WHAT TO PRODUCE: Among the entries below, one stretch runs from the line that contains "c1 c' latest)." through the line that contains "pose proof (invariant_constructor". Repeat that stretch exactly, ends included, and only that.

== == ==

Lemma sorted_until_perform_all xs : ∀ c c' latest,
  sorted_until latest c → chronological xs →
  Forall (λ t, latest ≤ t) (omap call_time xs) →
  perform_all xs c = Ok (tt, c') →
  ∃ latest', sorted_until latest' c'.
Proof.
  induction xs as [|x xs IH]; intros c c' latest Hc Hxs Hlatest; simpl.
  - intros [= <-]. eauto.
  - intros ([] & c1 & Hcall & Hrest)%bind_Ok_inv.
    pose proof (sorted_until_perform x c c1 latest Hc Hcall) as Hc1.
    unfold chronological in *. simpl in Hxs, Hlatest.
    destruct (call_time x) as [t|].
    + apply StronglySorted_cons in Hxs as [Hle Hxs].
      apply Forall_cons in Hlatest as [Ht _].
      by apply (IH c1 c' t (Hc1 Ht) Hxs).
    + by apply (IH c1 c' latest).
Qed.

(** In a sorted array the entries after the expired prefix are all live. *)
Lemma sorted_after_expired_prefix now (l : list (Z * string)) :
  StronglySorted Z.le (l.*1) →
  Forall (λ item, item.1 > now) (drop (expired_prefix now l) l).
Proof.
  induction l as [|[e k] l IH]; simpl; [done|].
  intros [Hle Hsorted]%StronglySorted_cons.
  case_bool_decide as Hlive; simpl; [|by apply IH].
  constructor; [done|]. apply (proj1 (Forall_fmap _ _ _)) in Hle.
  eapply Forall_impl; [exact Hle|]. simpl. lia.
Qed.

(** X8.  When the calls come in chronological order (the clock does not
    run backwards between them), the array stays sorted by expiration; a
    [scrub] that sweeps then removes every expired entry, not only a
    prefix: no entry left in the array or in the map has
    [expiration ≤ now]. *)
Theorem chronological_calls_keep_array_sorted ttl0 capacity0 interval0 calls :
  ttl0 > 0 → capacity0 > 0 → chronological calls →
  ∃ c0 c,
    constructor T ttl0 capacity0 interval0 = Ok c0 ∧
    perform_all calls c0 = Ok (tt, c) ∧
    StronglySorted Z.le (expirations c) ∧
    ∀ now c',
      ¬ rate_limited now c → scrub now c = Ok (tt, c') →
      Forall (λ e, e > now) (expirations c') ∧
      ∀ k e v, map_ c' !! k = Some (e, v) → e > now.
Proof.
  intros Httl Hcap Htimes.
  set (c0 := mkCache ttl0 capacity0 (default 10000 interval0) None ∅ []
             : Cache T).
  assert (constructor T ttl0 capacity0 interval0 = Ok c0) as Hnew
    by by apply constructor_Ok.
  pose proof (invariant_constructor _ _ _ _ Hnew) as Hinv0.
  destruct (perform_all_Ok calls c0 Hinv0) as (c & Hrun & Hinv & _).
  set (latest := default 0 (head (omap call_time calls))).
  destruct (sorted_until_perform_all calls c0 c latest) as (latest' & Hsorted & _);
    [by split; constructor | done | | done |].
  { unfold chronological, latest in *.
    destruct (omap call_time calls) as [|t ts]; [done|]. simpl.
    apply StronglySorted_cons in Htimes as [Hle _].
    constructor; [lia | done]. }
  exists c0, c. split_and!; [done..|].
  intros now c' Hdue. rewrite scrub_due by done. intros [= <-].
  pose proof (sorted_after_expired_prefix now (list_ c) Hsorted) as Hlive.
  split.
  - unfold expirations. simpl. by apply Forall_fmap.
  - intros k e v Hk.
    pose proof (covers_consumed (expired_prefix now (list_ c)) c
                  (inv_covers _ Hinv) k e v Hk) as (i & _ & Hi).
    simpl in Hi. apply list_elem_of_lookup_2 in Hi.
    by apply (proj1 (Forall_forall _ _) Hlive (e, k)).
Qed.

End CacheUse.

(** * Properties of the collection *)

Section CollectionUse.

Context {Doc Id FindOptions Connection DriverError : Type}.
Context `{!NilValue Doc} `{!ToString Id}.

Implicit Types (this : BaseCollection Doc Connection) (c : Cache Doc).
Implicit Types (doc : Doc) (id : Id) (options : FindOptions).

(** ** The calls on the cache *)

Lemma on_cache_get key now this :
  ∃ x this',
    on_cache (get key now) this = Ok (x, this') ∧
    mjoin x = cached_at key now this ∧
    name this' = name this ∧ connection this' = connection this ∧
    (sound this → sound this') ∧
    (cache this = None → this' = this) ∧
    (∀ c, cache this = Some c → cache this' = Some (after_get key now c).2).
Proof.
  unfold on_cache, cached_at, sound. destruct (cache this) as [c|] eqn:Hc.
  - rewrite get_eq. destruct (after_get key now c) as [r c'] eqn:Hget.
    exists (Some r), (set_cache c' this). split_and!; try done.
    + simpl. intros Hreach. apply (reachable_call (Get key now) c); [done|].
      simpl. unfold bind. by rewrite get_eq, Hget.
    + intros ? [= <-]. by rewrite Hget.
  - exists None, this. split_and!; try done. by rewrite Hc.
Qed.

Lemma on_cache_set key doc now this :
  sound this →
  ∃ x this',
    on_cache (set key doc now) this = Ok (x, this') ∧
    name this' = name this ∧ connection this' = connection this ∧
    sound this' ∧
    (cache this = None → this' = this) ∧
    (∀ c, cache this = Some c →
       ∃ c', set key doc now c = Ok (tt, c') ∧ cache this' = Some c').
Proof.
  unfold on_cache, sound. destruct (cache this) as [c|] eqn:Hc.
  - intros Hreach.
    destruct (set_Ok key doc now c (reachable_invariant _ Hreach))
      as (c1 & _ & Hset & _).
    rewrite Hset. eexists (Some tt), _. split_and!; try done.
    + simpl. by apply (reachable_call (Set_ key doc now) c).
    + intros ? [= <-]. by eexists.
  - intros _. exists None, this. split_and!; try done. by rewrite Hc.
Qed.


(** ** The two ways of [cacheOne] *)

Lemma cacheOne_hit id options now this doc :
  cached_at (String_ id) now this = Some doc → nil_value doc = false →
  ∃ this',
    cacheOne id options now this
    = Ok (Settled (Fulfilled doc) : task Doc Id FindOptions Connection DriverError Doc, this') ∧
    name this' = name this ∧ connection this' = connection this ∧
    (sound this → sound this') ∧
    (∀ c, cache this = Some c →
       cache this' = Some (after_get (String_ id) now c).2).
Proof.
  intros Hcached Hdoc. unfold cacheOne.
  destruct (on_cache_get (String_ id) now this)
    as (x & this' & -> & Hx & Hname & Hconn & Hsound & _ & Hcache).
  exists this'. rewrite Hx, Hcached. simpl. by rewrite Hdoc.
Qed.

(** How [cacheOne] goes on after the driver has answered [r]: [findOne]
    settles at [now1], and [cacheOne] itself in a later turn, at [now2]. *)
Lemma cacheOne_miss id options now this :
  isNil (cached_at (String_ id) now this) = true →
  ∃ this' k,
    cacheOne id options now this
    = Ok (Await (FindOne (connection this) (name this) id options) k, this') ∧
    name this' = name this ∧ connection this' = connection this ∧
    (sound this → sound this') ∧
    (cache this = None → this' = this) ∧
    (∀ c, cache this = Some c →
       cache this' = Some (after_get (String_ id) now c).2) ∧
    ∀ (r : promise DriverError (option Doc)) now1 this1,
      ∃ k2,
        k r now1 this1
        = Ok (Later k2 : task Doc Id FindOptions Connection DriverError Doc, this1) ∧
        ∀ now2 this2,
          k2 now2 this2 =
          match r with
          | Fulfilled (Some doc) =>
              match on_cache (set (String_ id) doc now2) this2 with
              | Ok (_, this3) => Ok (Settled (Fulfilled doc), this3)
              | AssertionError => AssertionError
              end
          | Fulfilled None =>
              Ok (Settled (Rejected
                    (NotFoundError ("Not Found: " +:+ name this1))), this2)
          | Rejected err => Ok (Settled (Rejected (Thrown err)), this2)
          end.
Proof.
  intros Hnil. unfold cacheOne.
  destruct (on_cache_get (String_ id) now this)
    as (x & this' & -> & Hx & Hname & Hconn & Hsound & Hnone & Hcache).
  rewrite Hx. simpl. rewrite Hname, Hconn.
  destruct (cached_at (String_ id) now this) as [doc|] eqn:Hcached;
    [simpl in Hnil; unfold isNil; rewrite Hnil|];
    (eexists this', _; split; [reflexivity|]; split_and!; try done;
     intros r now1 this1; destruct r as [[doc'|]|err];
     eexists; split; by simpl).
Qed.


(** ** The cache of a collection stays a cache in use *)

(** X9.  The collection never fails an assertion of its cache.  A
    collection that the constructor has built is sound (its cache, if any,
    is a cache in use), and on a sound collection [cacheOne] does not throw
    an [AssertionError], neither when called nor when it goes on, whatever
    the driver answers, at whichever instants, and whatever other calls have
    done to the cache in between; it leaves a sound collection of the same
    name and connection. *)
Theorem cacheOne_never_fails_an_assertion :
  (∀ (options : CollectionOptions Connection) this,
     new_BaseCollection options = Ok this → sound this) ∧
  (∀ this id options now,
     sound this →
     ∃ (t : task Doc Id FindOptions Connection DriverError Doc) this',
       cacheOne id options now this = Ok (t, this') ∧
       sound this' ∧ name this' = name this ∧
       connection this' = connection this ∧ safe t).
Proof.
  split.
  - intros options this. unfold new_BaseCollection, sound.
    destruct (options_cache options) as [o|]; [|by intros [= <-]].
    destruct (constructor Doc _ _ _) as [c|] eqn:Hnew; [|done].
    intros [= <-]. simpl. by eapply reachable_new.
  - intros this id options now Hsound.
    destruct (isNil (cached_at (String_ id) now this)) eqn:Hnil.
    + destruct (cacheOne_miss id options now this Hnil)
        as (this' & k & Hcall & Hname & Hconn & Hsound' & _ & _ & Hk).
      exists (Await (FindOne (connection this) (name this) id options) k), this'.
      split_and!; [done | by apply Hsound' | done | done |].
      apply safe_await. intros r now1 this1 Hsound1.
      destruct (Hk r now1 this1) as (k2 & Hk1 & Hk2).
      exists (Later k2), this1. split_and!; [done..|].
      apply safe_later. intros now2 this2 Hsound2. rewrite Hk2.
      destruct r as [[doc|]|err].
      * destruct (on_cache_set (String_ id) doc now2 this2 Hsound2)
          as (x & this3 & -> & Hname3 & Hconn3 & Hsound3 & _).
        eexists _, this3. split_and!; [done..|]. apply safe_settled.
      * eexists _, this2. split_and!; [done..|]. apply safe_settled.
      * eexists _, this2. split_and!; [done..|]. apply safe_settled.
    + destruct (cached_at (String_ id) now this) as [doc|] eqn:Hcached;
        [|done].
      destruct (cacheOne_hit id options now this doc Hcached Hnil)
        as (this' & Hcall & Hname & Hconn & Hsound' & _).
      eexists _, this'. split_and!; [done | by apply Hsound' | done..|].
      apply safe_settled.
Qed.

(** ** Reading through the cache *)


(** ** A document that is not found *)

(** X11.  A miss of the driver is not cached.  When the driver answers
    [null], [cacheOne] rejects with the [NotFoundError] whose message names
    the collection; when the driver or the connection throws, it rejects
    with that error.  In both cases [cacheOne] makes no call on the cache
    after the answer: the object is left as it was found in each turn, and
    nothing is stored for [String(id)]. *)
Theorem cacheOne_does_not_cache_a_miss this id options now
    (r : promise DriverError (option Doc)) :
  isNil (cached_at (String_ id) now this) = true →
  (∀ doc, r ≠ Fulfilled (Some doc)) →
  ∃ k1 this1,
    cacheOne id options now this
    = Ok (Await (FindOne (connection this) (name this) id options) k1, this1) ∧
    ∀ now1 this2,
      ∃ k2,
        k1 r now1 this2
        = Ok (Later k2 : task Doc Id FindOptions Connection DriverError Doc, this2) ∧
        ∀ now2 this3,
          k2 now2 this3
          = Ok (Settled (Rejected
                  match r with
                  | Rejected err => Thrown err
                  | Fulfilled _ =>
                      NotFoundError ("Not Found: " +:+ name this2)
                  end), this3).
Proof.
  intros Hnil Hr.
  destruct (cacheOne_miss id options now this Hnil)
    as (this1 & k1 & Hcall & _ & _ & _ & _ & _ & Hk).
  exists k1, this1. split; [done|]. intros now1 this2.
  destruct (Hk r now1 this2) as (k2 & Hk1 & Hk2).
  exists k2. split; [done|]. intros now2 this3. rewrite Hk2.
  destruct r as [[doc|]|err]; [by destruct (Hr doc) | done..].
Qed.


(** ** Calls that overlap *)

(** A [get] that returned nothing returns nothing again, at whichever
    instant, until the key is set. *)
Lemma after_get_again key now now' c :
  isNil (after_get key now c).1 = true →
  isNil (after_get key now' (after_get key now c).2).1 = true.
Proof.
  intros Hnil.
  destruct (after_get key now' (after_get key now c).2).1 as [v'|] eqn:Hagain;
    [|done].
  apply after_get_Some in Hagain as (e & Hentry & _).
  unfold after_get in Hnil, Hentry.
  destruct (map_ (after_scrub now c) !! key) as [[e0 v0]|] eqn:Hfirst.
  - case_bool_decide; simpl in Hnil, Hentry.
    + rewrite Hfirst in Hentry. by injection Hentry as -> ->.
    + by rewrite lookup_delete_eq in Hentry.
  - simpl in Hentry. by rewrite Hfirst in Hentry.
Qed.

== == ==

ANSWER BELOW:
    + by apply (IH c1 c' latest).
Qed.

(** In a sorted array the entries after the expired prefix are all live. *)
Lemma sorted_after_expired_prefix now (l : list (Z * string)) :
  StronglySorted Z.le (l.*1) →
  Forall (λ item, item.1 > now) (drop (expired_prefix now l) l).
Proof.
  induction l as [|[e k] l IH]; simpl; [done|].
  intros [Hle Hsorted]%StronglySorted_cons.
  case_bool_decide as Hlive; simpl; [|by apply IH].
  constructor; [done|]. apply (proj1 (Forall_fmap _ _ _)) in Hle.
  eapply Forall_impl; [exact Hle|]. simpl. lia.
Qed.

(** X8.  When the calls come in chronological order (the clock does not
    run backwards between them), the array stays sorted by expiration; a
    [scrub] that sweeps then removes every expired entry, not only a
    prefix: no entry left in the array or in the map has
    [expiration ≤ now]. *)
Theorem chronological_calls_keep_array_sorted ttl0 capacity0 interval0 calls :
  ttl0 > 0 → capacity0 > 0 → chronological calls →
  ∃ c0 c,
    constructor T ttl0 capacity0 interval0 = Ok c0 ∧
    perform_all calls c0 = Ok (tt, c) ∧
    StronglySorted Z.le (expirations c) ∧
    ∀ now c',
      ¬ rate_limited now c → scrub now c = Ok (tt, c') →
      Forall (λ e, e > now) (expirations c') ∧
      ∀ k e v, map_ c' !! k = Some (e, v) → e > now.
Proof.
  intros Httl Hcap Htimes.
  set (c0 := mkCache ttl0 capacity0 (default 10000 interval0) None ∅ []
             : Cache T).
  assert (constructor T ttl0 capacity0 interval0 = Ok c0) as Hnew
    by by apply constructor_Ok.
  pose proof (invariant_constructor _ _ _ _ Hnew) as Hinv0.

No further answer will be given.